Il n’y a pas qu’avec des nanoparticules que les structures moléculaires peuvent cibler leur but. Parmi les anticorps monoclonaux sommeille également un grand potentiel. L’exemple le plus récent : le médicament conjugué Brentuximab dans1e lymphome de Hodgkin. Dans un premier temps, les patients reçoivent une chimiothérapie et une radiothérapie combinées. Selon diverses publications, le taux de survie globale est entre 80 et 90 pour cent. En cas de récidive, il reste comme possibilité une chimiothérapie à haute dose, couplée à une transplantation de cellules souches, mais avec un pronostic bien pire. Les médecins ont maintenant le Brentuximab comme autre possibilité disponible. Le conjugué est constitué d’un anticorps dirigé contre l’antigène CD30 sur les cellules tumorales. Au sommet se trouve la monométhylauristatine cytostatique E. La liaison de deux molécules chimiques vise à avoir des effets ciblés. Pour l’autorisation de mise sur le marché, les chercheurs ont opposé le conjugué anticorps-médicament contre le placebo comme traitement de consolidation chez les patients avec un risque élevé de récidive. Ainsi, la médiane de survie sans progression a considérablement augmenté de 24,1 à 42,9 mois. Comme effets secondaires, des neutropénies et des neuropathies se sont produites. Pour ce groupe de patients spécifique, cela a tout de même une grande valeur ajoutée thérapeutique.

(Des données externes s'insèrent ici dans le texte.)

(* ===== verification/Blocks.v ===== *)
(** [Block], the TLV element of [ndn-cxx/encoding/block.hpp] and [block.cpp].

    A C++ [Block] points into a shared immutable buffer: [m_begin, m_end)
    delimits the whole element (empty when only the value is there) and
    [m_valueBegin, m_valueEnd) its TLV-VALUE.  The model keeps the two octet
    ranges; [m_buf = None] is the null [m_buffer].  [parse() const] fills the
    mutable [m_elements], so it returns the updated block together with the
    exception it ends with, if any. *)

From S2P Require Import Prelude Tlv Encoding.

Module Block.

(** [ndn-cxx/encoding/block.hpp:463-482] Block *)
Inductive t : Type := mk {
  m_type : Z;
  m_buf : option (bytes * bytes);
  m_size : Z;
  m_elements : list t;
}.

(** [ndn-cxx/encoding/block.cpp:44-44] Block::Block() *)
Definition empty : t := mk tlv.Invalid None 0 [].

(** [ndn-cxx/encoding/block.hpp:211-215] Block::isValid *)
Definition isValid (b : t) : bool := negb (m_type b =? tlv.Invalid).

(** [ndn-cxx/encoding/block.hpp:240-244] Block::hasWire *)
Definition hasWire (b : t) : bool :=
  match m_buf b with Some (_ :: _, _) => true | _ => false end.

(** [ndn-cxx/encoding/block.hpp:297-301] Block::hasValue *)
Definition hasValue (b : t) : bool :=
  match m_buf b with Some _ => true | None => false end.

(** [ndn-cxx/encoding/block.hpp:284-288] Block::type *)
Definition type (b : t) : Z := m_type b.

(** [ndn-cxx/encoding/block.cpp:295-302] Block::wire
    The octets of the encoded element. *)
Definition wire (b : t) : result bytes :=
  match m_buf b with
  | Some ((_ :: _) as w, _) => Ok w
  | _ => Throw (BlockError "Underlying wire buffer is empty")
  end.

(** [ndn-cxx/encoding/block.cpp:304-312] Block::size *)
Definition size (b : t) : result Z :=
  _ ← throw_if (negb (isValid b)) (BlockError "Cannot determine size of invalid block");
  Ok (m_size b).

(** [ndn-cxx/encoding/block.cpp:316-320] Block::value
    The octets of [m_valueBegin, m_valueEnd), none for a null pointer. *)
Definition value (b : t) : bytes :=
  match m_buf b with Some (_, v) => v | None => [] end.

(** [ndn-cxx/encoding/block.cpp:322-326] Block::value_size *)
Definition value_size (b : t) : Z := len (value b).

(** [ndn-cxx/encoding/block.hpp:402-405] Block::elements *)
Definition elements (b : t) : list t := m_elements b.

(** [ndn-cxx/encoding/block.cpp:51-73] Block::Block(span<const uint8_t>) *)
Definition fromSpan (buffer : bytes) : result t :=
  '(type, pos) ← tlv.readType buffer;
  '(length, pos) ← tlv.readVarNumber pos;
  _ ← throw_if (len pos <? length)
        (BlockError "Not enough bytes in the buffer to fully parse TLV");
  let value := take (Z.to_nat length) pos in
  let wire := take (List.length buffer - List.length pos + List.length value) buffer in
  Ok (mk type (Some (wire, value)) (len wire) []).

(** [ndn-cxx/encoding/block.cpp:85-112] Block::Block(ConstBufferPtr, begin, end, verifyLength) *)
Definition fromRange (buffer : bytes) (begin_ end_ : nat) (verifyLength : bool) : result t :=
  let range := take (end_ - begin_) (drop begin_ buffer) in
  _ ← throw_if (len buffer =? 0) (InvalidArgument "Buffer is empty");
  _ ← throw_if ((length buffer <? begin_)%nat || (length buffer <? end_)%nat)
        (InvalidArgument "Begin/end iterators point outside the buffer");
  '(type, value) ← tlv.readType range;
  '(length, value) ← tlv.readVarNumber value;
  _ ← throw_if (verifyLength && negb (length =? len value))
        (BlockError "TLV-LENGTH does not match buffer size");
  Ok (mk type (Some (range, value)) (len range) []).

(** [ndn-cxx/encoding/block.cpp:80-83] Block::Block(const ConstBufferPtr&) *)
Definition fromBufferPtr (buffer : bytes) : result t :=
  fromRange buffer 0 (length buffer) true.

(** [ndn-cxx/encoding/block.cpp:75-78] Block::Block(const EncodingBuffer&) *)
Definition fromEncodingBuffer (e : Encoder.t) : result t :=
  fromRange (Encoder.m_buffer e) (Encoder.m_begin e) (Encoder.m_end e) true.

(** [ndn-cxx/encoding/block.cpp:138-142] Block::Block(uint32_t) *)
Definition ofType (type : Z) : t :=
  mk type None (tlv.sizeOfVarNumber type + tlv.sizeOfVarNumber 0) [].

(** [ndn-cxx/encoding/block.cpp:144-153] Block::Block(uint32_t, ConstBufferPtr) *)
Definition ofTypeValue (type : Z) (value : bytes) : t :=
  mk type (Some ([], value))
     (tlv.sizeOfVarNumber type + tlv.sizeOfVarNumber (len value) + len value) [].

(** [ndn-cxx/encoding/block.cpp:155-164] Block::Block(uint32_t, const Block&) *)
Definition ofTypeBlock (type : Z) (value : t) : result t :=
  w ← wire value;
  Ok (mk type (Some ([], w)) (tlv.sizeOfVarNumber type + tlv.sizeOfVarNumber (len w) + len w) []).

(** [ndn-cxx/encoding/block.cpp:194-222] Block::fromBuffer(span<const uint8_t>)
    [None] is [(false, Block())]. *)
Definition fromBufferSpan (buffer : bytes) : option t :=
  match tlv.readType_noexcept buffer with
  | None => None
  | Some (type, pos) =>
      match tlv.readVarNumber_noexcept pos with
      | None => None
      | Some (length, pos) =>
          if len pos <? length then None
          else
            let value := take (Z.to_nat length) pos in
            let wire := take (List.length buffer - List.length pos + List.length value) buffer in
            Some (mk type (Some (wire, value)) (len wire) [])
      end
  end.

(** [ndn-cxx/encoding/block.cpp:166-192] Block::fromBuffer(ConstBufferPtr, size_t) *)
Definition fromBuffer (buffer : bytes) (offset : nat) : option t :=
  let begin_ := drop offset buffer in
  match tlv.readType_noexcept begin_ with
  | None => None
  | Some (type, pos) =>
      match tlv.readVarNumber_noexcept pos with
      | None => None
      | Some (length, pos) =>
          if len pos <? length then None
          else
            let value := take (Z.to_nat length) pos in
            let wire := take (List.length begin_ - List.length pos + List.length value) begin_ in
            Some (mk type (Some (wire, value)) (len wire) [])
      end
  end.

(** [ndn-cxx/encoding/block.cpp:40-40] MAX_SIZE_OF_BLOCK_FROM_STREAM *)
Definition MAX_SIZE_OF_BLOCK_FROM_STREAM : Z := tlv.MAX_NDN_PACKET_SIZE.

(** [ndn-cxx/encoding/block.cpp:230-260] Block::fromStream
    The stream is the octets it still delivers; the block comes with the
    octets left in the stream.  The sum that is compared with the limit is a
    64-bit one. *)
Definition fromStream (stream : bytes) : result (t * bytes) :=
  '(type, stream) ← tlv.readType stream;
  '(length, stream) ← tlv.readVarNumber stream;
  let tlSize := tlv.sizeOfVarNumber type + tlv.sizeOfVarNumber length in
  _ ← throw_if (MAX_SIZE_OF_BLOCK_FROM_STREAM <? u64 (tlSize + length))
        (BlockError "TLV-LENGTH from stream exceeds limit");
  let eb := Encoder.make (u64 (tlSize + length)) length in
  _ ← throw_if (len stream <? length)
        (BlockError "Not enough bytes from stream to fully parse TLV");
  let value := take (Z.to_nat length) stream in
  let eb := Encoder.mk (Encoder.overwrite (Encoder.m_begin eb) value (Encoder.m_buffer eb))
                       (Encoder.m_begin eb) (Encoder.m_end eb) in
  let '(eb, _) := Encoder.prependVarNumber length eb in
  let '(eb, _) := Encoder.prependVarNumber type eb in
  b ← fromBufferPtr (Encoder.m_buffer eb);
  Ok (b, drop (Z.to_nat length) stream).

(** [ndn-cxx/encoding/block.cpp:264-268] Block::reset *)
Definition reset (b : t) : t := empty.

(** [ndn-cxx/encoding/block.cpp:270-275] Block::resetWire *)
Definition resetWire (b : t) : t := mk (m_type b) None (m_size b) (m_elements b).

(** [ndn-cxx/encoding/block.cpp:328-336] Block::blockFromValue *)
Definition blockFromValue (b : t) : result t :=
  _ ← throw_if (value_size b =? 0) (BlockError "Cannot construct block from empty TLV-VALUE");
  fromRange (value b) 0 (length (value b)) true.

(** [ndn-cxx/encoding/block.cpp:346-364] Block::parse (the loop)
    [elements] is [m_elements] so far; the octets left shrink by at least two
    at every turn, so [length rest] turns are enough. *)
Fixpoint parse_loop (fuel : nat) (rest : bytes) (elements : list t) : list t * option exn :=
  match rest with
  | [] => (elements, None)
  | _ =>
      match fuel with
      | O => (elements, None)
      | S fuel =>
          match tlv.readType rest with
          | Throw e => (elements, Some e)
          | Ok (type, pos) =>
              match tlv.readVarNumber pos with
              | Throw e => (elements, Some e)
              | Ok (length, pos) =>
                  if len pos <? length then
                    ([], Some (BlockError "TLV-LENGTH of sub-element exceeds TLV-VALUE boundary of parent block"))
                  else
                    let value := take (Z.to_nat length) pos in
                    let wire := take (List.length rest - List.length pos + List.length value) rest in
                    parse_loop fuel (drop (Z.to_nat length) pos)
                      (elements ++ [mk type (Some (wire, value)) (len wire) []])
              end
          end
      end
  end.

(** [ndn-cxx/encoding/block.cpp:340-365] Block::parse *)
Definition parse (b : t) : t * option exn :=
  if negb (len (m_elements b) =? 0) || (value_size b =? 0) then (b, None)
  else
    let '(els, e) := parse_loop (length (value b)) (value b) [] in
    (mk (m_type b) (m_buf b) (m_size b) els, e).

(** [b.parse();] in a function that lets the exception through. *)
Definition parsed (b : t) : result t :=
  match parse b with
  | (b', None) => Ok b'
  | (_, Some e) => Throw e
  end.

(** [ndn-cxx/encoding/block.cpp:380-401] Block::encode(EncodingEstimator&), Block::encodeValue *)
Fixpoint encode_estimate (b : t) : Z :=
  match m_buf b with
  | Some _ => m_size b
  | None =>
      let len :=
        (fix encodeValue (l : list t) : Z :=
           match l with [] => 0 | x :: xs => encodeValue xs + encode_estimate x end)
          (m_elements b) in
      let len := len + tlv.sizeOfVarNumber len in
      len + tlv.sizeOfVarNumber (m_type b)
  end.

(** [ndn-cxx/encoding/block.cpp:403-426] Block::encode(EncodingBuffer&)
    The block after the call, the encoder and the returned length. *)
Fixpoint encode_into (b : t) (encoder : Encoder.t) : t * Encoder.t * Z :=
  let '(els, encoder, len) :=
    match m_buf b with
    | Some (_, v) =>
        let '(encoder, n) := Encoder.prependRange v encoder in (m_elements b, encoder, n)
    | None =>
        (fix encode_elements (l : list t) (encoder : Encoder.t) : list t * Encoder.t * Z :=
           match l with
           | [] => ([], encoder, 0)
           | x :: xs =>
               let '(xs', encoder, n) := encode_elements xs encoder in
               let '(x', encoder, k) := encode_into x encoder in
               (x' :: xs', encoder, n + k)
           end) (m_elements b) encoder
    end in
  let value := take (Z.to_nat len) (Encoder.view encoder) in
  let '(encoder, n) := Encoder.prependVarNumber len encoder in
  let len := len + n in
  let '(encoder, n) := Encoder.prependVarNumber (m_type b) encoder in
  let len := len + n in
  let wire := take (Z.to_nat len) (Encoder.view encoder) in
  (mk (m_type b) (Some (wire, value)) len els, encoder, len).

(** [ndn-cxx/encoding/block.cpp:367-378] Block::encode() *)
Definition encode (b : t) : t :=
  if hasWire b then b
  else
    let estimatedSize := encode_estimate b in
    let buffer := Encoder.make estimatedSize 0 in
    let '(b', _, _) := encode_into b buffer in b'.

(** [ndn-cxx/encoding/block.cpp:440-445] Block::find
    The index of the element, [elements_end()] being [length (elements b)]. *)
Fixpoint find_from (type : Z) (l : list t) : nat :=
  match l with
  | [] => 0
  | x :: xs => if m_type x =? type then 0 else S (find_from type xs)
  end.

(** [ndn-cxx/encoding/block.cpp:440-445] Block::find *)
Definition find (type : Z) (b : t) : option t := m_elements b !! find_from type (m_elements b).

(** [ndn-cxx/encoding/block.cpp:428-438] Block::get *)
Definition get (type : Z) (b : t) : result t :=
  match find type b with
  | Some x => Ok x
  | None => Throw (BlockError "No sub-element of type found in block")
  end.

(** [ndn-cxx/encoding/block.cpp:447-455] Block::remove *)
Definition remove (type : Z) (b : t) : t :=
  let b := resetWire b in
  mk (m_type b) (m_buf b) (m_size b)
     (base.filter (fun x => m_type x <> type) (m_elements b)).

(** [ndn-cxx/encoding/block.cpp:457-462] Block::erase(position) *)
Definition erase (pos : nat) (b : t) : t :=
  let b := resetWire b in
  mk (m_type b) (m_buf b) (m_size b) (take pos (m_elements b) ++ drop (S pos) (m_elements b)).

(** [ndn-cxx/encoding/block.cpp:464-469] Block::erase(first, last) *)
Definition eraseRange (first last : nat) (b : t) : t :=
  let b := resetWire b in
  mk (m_type b) (m_buf b) (m_size b) (take first (m_elements b) ++ drop last (m_elements b)).

(** [ndn-cxx/encoding/block.cpp:471-476] Block::push_back *)
Definition push_back (element : t) (b : t) : t :=
  let b := resetWire b in
  mk (m_type b) (m_buf b) (m_size b) (m_elements b ++ [element]).

(** [ndn-cxx/encoding/block.cpp:478-483] Block::insert *)
Definition insert (pos : nat) (element : t) (b : t) : t :=
  let b := resetWire b in
  mk (m_type b) (m_buf b) (m_size b) (take pos (m_elements b) ++ element :: drop pos (m_elements b)).

(** [ndn-cxx/encoding/block.cpp:492-499] operator==(const Block&, const Block&) *)
Definition eqb (lhs rhs : t) : bool :=
  (type lhs =? type rhs) && (value_size lhs =? value_size rhs) &&
  ((value_size lhs =? 0) || bool_decide (value lhs = value rhs)).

Un arrosage ciblé plutôt que généralisé

Ce n’est pas un cas isolé : même pour le carcinome surrénalien extrêmement rare, il existe une stratégie pharmacologique, après sélection des sous-groupes de patients appropriés. Les cellules tumorales produisent, entre autres, de l’insulin-like growth factor 2 (IGF-II) sur leur surface. Cela est suffisant pour que les chercheurs recherchent des antagonistes tels que le Linsitinib. Cependant, une étude de phase III avec 139 patients a été décevante : le composé oral n’a ni amélioré la survie globale, ni la progression par rapport au placebo. Néanmoins, il y avait des surprises : quatre patients ont très bien répondu au médicament. Pour eux, la maladie a été contrôlée à chaque fois pendant plus de deux ans. Et dans trois cas, il y avait à long terme à une réduction significative de la masse de la tumeur, avec étonnamment peu d’effets secondaires. Martin Fassnacht, Würzburg, Allemagne, planifie d’autres études sur la base de ces résultats. Il veut savoir quels facteurs contribuant à l’effet thérapeutique sont décisifs, comme par exemple l’influence du génome. Malgré tous ces succès, il y a encore de nombreux défis à relever. Mais une chose est claire : les thérapies ciblées sont l’avenir en oncologie.